SUPPLIED INFORMATION
****************************************

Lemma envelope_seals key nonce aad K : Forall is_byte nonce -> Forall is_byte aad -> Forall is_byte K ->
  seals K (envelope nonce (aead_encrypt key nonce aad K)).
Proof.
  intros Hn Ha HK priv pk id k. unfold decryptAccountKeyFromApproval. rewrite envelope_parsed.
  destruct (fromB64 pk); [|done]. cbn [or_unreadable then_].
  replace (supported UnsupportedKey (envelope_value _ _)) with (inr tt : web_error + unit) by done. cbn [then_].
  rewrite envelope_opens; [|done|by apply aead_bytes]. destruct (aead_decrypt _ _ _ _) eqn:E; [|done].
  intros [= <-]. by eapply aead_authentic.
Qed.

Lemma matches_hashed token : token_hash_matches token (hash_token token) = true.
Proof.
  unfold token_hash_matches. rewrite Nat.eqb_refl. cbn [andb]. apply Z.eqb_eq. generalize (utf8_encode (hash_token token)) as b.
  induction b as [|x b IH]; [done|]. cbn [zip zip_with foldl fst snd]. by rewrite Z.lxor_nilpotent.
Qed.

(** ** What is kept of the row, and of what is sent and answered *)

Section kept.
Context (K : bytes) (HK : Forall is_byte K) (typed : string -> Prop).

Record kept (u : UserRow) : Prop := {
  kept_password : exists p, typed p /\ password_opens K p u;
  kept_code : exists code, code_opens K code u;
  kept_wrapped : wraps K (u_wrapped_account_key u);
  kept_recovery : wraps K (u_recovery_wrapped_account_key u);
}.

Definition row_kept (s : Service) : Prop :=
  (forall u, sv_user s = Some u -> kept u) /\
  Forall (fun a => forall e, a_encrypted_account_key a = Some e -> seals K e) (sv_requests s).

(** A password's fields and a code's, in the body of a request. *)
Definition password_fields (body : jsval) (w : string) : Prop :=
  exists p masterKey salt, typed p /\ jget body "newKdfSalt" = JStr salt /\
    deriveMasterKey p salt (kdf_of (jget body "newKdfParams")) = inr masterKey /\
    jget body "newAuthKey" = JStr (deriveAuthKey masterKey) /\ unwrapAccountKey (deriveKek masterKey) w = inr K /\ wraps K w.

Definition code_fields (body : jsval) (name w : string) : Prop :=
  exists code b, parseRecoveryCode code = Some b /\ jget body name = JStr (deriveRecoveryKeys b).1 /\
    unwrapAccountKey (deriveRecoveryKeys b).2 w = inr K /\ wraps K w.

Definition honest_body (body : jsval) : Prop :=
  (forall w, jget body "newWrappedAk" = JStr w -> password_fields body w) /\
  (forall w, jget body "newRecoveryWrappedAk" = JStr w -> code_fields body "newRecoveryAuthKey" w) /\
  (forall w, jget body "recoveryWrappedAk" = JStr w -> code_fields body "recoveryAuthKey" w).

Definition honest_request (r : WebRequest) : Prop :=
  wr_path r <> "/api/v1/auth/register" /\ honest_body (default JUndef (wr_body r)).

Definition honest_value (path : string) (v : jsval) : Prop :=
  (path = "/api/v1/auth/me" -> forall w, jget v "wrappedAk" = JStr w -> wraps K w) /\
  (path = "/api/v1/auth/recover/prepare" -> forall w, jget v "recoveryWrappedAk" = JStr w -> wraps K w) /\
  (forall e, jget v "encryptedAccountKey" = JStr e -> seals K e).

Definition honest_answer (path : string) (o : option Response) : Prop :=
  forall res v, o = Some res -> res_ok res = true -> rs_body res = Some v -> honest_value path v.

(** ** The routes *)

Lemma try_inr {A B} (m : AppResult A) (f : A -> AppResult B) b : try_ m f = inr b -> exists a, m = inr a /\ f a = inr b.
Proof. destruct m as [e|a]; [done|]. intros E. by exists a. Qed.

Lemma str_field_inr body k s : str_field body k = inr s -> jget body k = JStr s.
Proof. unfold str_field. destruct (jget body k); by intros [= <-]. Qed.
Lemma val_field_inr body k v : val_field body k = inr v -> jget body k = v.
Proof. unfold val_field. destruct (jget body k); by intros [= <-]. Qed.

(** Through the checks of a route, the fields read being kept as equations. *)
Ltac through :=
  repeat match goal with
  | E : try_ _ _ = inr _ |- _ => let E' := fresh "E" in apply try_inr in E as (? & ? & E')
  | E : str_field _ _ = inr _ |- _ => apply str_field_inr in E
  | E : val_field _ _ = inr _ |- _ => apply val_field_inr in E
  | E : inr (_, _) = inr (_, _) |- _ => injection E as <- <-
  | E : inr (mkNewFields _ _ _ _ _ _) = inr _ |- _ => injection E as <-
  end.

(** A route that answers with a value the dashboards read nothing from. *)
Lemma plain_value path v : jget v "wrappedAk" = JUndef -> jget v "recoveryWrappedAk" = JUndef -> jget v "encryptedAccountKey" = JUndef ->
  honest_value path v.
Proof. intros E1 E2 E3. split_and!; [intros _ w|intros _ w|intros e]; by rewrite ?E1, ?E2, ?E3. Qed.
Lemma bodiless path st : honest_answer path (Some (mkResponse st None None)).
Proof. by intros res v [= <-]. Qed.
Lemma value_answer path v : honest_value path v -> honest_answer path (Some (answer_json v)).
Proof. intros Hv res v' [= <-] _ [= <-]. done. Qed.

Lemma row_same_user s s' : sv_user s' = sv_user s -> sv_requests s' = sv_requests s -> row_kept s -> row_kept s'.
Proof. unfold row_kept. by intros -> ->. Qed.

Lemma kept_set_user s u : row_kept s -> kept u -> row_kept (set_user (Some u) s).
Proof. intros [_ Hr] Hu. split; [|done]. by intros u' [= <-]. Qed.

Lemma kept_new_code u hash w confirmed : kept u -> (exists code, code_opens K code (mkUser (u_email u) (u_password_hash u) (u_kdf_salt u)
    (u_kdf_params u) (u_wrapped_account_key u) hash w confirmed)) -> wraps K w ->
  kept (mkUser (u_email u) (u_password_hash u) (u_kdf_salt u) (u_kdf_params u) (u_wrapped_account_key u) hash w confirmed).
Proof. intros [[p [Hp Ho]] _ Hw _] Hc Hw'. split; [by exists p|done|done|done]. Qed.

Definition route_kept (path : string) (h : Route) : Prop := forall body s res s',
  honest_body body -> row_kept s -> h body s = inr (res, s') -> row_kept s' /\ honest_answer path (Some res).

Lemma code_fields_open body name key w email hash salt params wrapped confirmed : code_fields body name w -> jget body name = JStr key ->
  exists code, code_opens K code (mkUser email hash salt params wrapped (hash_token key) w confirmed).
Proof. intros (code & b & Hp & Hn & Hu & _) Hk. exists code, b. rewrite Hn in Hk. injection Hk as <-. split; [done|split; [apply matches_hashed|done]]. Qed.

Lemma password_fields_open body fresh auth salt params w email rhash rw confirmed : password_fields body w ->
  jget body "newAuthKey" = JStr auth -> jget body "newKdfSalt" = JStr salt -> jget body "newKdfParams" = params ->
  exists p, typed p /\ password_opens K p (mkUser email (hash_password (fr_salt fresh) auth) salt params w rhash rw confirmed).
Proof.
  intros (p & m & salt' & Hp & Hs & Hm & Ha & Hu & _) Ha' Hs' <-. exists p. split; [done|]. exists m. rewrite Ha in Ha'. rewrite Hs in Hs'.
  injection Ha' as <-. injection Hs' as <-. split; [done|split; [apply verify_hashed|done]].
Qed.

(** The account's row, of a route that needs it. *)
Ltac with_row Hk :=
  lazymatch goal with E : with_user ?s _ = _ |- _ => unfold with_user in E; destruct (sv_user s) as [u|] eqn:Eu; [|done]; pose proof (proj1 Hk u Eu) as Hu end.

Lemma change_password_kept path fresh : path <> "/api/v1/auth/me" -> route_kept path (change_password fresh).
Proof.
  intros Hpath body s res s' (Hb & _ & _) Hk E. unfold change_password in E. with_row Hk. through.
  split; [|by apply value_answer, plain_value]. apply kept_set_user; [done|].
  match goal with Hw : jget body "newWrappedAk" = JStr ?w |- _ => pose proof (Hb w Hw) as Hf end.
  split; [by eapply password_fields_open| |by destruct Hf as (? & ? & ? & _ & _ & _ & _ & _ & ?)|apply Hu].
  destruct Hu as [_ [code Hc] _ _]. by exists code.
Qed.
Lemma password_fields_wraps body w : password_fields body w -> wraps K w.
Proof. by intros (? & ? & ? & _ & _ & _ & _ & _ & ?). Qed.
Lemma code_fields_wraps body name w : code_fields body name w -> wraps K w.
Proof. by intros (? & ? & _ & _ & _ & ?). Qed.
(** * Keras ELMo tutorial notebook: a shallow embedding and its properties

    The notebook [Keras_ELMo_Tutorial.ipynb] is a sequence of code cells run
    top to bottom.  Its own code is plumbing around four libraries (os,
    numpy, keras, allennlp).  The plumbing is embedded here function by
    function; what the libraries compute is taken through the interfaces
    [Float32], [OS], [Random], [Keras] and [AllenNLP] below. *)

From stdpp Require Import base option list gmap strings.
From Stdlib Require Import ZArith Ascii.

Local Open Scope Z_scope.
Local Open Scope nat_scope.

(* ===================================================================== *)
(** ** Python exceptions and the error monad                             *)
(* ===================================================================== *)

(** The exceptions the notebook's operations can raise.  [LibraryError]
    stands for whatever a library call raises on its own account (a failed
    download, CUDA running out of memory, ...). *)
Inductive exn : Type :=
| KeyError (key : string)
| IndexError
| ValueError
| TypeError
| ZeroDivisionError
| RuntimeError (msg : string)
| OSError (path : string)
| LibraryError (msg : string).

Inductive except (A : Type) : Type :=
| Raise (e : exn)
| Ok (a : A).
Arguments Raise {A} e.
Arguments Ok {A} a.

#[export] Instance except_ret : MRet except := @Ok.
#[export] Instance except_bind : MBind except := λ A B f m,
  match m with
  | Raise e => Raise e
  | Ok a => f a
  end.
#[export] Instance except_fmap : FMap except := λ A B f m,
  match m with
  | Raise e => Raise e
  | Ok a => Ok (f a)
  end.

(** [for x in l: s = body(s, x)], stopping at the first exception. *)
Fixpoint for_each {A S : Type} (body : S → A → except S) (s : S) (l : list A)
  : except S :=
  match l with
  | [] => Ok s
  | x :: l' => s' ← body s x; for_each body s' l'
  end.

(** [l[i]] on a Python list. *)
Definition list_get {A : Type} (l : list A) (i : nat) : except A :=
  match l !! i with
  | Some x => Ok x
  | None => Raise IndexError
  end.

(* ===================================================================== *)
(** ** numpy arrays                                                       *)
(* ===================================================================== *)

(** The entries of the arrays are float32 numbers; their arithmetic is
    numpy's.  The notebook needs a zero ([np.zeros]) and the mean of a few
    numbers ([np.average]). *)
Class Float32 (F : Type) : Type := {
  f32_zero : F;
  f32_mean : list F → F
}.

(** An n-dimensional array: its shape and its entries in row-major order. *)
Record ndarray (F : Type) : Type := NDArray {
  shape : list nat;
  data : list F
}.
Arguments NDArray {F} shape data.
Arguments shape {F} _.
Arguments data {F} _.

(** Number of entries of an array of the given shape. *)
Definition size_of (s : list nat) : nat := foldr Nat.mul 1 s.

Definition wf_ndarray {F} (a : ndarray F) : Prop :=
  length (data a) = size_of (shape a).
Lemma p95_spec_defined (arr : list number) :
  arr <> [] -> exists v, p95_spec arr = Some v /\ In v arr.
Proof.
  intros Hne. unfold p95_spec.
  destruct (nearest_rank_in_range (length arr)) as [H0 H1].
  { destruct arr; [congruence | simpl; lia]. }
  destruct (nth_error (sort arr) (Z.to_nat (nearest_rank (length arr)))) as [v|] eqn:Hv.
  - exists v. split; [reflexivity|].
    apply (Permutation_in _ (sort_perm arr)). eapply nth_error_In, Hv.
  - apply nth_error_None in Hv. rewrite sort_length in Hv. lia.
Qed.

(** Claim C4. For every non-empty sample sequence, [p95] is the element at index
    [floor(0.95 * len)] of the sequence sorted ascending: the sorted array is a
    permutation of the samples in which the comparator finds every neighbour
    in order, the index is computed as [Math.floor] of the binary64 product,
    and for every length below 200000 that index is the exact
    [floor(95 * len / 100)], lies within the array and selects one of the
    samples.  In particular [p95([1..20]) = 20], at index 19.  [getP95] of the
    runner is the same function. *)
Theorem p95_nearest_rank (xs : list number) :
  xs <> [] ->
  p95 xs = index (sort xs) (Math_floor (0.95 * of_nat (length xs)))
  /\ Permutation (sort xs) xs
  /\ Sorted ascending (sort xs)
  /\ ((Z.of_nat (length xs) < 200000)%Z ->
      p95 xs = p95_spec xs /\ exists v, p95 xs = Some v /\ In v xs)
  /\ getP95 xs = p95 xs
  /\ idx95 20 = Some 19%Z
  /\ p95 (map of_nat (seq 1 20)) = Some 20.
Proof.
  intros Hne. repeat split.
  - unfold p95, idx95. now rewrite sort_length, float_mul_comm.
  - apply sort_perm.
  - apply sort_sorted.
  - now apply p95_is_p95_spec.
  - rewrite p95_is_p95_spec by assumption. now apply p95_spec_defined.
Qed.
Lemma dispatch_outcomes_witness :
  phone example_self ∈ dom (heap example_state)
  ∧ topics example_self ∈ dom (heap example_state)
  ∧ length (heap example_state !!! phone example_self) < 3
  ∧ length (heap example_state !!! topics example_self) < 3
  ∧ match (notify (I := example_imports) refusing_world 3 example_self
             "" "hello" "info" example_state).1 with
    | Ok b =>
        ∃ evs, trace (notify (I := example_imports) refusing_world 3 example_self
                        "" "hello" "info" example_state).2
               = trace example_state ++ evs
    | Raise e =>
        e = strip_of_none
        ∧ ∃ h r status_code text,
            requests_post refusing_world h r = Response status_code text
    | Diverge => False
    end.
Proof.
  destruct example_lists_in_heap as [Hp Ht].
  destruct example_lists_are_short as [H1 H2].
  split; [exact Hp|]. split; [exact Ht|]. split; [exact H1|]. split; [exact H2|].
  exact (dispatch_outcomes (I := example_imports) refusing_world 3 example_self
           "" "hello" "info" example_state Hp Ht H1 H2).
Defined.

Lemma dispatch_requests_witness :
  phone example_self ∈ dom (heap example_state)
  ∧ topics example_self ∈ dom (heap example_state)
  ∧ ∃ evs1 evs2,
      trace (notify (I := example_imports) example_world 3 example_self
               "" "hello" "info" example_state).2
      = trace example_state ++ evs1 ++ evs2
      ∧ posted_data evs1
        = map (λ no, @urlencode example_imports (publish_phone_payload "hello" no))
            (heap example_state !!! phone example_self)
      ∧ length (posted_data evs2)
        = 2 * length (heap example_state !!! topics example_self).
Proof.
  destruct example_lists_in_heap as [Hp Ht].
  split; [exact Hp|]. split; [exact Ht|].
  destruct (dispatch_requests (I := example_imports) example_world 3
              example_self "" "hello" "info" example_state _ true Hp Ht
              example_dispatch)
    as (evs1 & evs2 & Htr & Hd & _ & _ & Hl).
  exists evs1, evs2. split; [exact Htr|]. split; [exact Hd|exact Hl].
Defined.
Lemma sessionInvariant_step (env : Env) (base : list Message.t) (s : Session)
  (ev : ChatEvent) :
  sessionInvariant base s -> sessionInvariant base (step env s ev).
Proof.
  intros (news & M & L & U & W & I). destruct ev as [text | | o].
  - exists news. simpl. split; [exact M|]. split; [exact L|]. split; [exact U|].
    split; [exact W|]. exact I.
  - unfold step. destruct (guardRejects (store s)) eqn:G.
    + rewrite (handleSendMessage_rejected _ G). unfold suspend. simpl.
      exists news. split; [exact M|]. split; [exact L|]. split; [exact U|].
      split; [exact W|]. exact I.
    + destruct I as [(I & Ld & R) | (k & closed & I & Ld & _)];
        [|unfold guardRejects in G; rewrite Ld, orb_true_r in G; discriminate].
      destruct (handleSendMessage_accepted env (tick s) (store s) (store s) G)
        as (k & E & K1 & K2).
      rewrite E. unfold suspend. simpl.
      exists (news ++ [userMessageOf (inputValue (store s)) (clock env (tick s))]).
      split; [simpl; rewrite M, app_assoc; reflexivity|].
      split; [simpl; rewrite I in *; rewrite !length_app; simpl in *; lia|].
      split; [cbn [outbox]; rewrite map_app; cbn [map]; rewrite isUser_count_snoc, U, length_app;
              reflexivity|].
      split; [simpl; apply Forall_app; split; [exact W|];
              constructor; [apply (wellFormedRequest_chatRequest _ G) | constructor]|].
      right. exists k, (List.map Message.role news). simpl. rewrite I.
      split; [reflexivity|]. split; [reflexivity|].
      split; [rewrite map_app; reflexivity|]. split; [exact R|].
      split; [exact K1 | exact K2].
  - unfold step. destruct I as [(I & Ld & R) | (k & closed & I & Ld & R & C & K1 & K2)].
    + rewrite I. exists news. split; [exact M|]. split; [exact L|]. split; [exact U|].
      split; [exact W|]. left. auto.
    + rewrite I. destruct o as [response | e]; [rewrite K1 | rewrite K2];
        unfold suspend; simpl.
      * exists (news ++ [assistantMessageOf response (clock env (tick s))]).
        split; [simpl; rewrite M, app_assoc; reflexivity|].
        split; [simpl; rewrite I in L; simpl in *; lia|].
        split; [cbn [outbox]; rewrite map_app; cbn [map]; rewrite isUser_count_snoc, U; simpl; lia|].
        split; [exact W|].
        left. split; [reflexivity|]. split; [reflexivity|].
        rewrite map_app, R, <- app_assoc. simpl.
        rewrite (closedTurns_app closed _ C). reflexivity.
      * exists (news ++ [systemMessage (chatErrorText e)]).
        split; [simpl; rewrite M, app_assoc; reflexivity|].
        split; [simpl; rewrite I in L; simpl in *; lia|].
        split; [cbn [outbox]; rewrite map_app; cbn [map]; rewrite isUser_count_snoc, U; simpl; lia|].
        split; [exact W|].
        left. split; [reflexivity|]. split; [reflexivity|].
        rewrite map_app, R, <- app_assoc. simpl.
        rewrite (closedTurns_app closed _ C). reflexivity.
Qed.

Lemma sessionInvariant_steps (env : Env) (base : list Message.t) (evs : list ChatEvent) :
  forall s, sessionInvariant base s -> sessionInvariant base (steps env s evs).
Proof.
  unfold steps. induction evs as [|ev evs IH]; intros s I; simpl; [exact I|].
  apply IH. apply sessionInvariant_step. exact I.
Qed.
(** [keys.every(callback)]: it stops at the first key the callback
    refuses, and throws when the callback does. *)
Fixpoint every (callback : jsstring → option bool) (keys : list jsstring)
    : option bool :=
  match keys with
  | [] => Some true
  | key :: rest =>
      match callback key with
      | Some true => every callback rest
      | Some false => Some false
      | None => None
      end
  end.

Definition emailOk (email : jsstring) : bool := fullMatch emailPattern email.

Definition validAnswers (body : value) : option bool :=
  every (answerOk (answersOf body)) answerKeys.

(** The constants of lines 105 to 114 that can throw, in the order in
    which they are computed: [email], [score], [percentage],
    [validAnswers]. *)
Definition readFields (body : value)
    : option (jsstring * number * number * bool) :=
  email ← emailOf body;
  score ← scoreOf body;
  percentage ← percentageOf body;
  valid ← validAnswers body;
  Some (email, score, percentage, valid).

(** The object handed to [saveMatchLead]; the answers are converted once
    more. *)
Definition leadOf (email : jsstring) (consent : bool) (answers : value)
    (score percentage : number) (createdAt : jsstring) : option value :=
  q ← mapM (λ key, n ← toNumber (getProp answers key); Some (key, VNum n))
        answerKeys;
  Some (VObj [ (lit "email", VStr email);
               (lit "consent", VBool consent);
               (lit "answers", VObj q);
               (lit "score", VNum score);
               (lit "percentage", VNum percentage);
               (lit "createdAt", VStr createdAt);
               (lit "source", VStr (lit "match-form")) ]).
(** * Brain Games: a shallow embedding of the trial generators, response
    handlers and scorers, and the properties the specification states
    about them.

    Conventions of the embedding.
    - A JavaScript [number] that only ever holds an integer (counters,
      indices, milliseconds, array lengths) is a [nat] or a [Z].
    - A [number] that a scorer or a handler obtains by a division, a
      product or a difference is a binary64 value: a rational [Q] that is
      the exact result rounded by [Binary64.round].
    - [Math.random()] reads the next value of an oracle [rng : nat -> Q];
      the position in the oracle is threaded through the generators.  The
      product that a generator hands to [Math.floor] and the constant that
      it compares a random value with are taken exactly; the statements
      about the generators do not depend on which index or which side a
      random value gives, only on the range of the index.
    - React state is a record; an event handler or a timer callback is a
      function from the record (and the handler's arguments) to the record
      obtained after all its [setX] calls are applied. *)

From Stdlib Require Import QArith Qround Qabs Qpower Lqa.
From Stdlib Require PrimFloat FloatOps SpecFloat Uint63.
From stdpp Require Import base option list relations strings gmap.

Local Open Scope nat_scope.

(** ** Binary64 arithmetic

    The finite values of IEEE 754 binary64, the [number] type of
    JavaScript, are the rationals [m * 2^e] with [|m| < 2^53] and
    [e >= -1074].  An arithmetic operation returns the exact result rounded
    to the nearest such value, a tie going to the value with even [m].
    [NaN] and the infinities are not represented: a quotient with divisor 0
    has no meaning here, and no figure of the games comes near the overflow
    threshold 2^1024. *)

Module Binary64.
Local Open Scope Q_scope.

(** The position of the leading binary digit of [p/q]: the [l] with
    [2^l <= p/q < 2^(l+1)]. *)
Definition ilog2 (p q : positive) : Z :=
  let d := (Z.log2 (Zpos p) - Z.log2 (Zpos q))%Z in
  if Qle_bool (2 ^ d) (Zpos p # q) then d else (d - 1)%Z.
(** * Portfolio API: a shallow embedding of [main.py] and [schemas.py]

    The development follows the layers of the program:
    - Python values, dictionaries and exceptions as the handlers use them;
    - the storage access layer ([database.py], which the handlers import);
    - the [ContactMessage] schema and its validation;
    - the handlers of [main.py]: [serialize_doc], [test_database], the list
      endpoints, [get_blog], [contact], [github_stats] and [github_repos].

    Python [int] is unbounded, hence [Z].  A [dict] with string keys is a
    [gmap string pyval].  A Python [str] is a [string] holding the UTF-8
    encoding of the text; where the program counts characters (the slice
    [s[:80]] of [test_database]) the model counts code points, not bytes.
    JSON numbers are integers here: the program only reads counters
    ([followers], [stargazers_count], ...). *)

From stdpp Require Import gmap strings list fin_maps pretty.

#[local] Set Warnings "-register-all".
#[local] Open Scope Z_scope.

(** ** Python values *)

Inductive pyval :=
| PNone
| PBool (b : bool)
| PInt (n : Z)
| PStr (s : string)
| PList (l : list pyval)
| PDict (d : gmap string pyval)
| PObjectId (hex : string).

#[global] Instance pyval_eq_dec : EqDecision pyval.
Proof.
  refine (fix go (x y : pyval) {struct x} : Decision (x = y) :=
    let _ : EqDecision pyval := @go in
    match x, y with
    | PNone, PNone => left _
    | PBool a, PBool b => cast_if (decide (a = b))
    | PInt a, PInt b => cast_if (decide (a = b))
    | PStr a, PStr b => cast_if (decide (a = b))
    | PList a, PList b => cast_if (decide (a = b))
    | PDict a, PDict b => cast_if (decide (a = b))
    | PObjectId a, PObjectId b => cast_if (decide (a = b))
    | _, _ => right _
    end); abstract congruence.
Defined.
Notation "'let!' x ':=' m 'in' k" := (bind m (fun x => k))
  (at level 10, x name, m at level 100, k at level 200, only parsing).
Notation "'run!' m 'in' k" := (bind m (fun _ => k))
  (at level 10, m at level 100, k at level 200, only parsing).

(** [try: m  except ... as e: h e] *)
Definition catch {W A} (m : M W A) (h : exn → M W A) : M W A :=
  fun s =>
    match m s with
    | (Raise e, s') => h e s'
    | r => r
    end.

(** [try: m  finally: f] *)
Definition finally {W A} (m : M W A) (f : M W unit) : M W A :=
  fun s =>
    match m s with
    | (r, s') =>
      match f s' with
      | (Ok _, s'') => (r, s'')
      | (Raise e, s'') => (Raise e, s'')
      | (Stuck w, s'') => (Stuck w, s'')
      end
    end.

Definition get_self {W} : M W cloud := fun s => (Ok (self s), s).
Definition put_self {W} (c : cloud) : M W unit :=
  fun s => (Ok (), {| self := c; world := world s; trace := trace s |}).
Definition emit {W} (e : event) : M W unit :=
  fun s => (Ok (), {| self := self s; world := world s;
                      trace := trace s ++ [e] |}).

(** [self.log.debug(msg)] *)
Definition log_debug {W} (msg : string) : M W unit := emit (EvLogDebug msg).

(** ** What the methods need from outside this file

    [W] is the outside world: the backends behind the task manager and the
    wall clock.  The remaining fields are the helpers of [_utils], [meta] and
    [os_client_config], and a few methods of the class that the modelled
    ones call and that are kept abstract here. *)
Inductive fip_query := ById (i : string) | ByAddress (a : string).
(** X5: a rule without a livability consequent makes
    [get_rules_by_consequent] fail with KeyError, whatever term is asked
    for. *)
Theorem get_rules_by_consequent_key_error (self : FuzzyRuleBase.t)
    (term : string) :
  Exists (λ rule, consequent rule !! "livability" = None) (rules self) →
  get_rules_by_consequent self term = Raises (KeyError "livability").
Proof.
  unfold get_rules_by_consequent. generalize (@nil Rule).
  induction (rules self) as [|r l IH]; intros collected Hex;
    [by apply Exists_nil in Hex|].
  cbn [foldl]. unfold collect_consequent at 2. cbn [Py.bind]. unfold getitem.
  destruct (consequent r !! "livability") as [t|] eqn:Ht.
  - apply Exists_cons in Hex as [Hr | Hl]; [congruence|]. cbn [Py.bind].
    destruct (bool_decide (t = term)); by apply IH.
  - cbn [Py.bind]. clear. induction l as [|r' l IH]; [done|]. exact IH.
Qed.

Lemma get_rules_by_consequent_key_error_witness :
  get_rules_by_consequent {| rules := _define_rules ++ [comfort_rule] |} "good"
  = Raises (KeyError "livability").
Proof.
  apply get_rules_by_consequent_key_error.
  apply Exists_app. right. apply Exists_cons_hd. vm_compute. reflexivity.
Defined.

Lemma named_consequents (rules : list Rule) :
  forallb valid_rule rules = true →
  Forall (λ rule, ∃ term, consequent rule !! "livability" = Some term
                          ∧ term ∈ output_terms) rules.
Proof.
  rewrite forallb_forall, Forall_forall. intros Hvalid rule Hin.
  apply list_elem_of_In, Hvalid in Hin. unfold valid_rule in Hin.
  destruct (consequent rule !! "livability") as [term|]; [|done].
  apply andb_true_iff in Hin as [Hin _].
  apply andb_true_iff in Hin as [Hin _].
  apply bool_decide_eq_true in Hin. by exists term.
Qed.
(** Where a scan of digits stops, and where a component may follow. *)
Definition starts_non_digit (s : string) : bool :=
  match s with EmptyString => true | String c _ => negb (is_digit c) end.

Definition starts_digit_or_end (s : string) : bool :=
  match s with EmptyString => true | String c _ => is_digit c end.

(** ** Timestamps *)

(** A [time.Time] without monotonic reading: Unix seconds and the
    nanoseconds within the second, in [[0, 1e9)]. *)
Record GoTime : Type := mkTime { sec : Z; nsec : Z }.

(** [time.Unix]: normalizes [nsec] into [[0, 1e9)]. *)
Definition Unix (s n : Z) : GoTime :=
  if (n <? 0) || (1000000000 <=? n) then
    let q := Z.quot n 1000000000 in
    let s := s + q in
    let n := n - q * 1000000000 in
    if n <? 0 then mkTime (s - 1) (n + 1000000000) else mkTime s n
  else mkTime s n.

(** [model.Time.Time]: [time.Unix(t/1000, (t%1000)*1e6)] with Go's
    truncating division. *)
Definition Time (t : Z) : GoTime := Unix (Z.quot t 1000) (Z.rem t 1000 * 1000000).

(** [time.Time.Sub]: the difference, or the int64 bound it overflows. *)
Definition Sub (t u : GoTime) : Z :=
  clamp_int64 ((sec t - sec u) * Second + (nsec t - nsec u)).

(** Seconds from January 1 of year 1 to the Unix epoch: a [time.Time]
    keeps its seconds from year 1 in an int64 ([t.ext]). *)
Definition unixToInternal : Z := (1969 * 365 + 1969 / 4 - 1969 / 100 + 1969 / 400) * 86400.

****************************************

TASK TO COMPLETE
Return the lines from the line containing "(** [time.Time.Sub]: the" to the end of the entries above, exactly as they appear and with no other output.

SOLVED EXERCISE
(** [time.Time.Sub]: the difference, or the int64 bound it overflows. *)
Definition Sub (t u : GoTime) : Z :=
  clamp_int64 ((sec t - sec u) * Second + (nsec t - nsec u)).

(** Seconds from January 1 of year 1 to the Unix epoch: a [time.Time]
    keeps its seconds from year 1 in an int64 ([t.ext]). *)
Definition unixToInternal : Z := (1969 * 365 + 1969 / 4 - 1969 / 100 + 1969 / 400) * 86400.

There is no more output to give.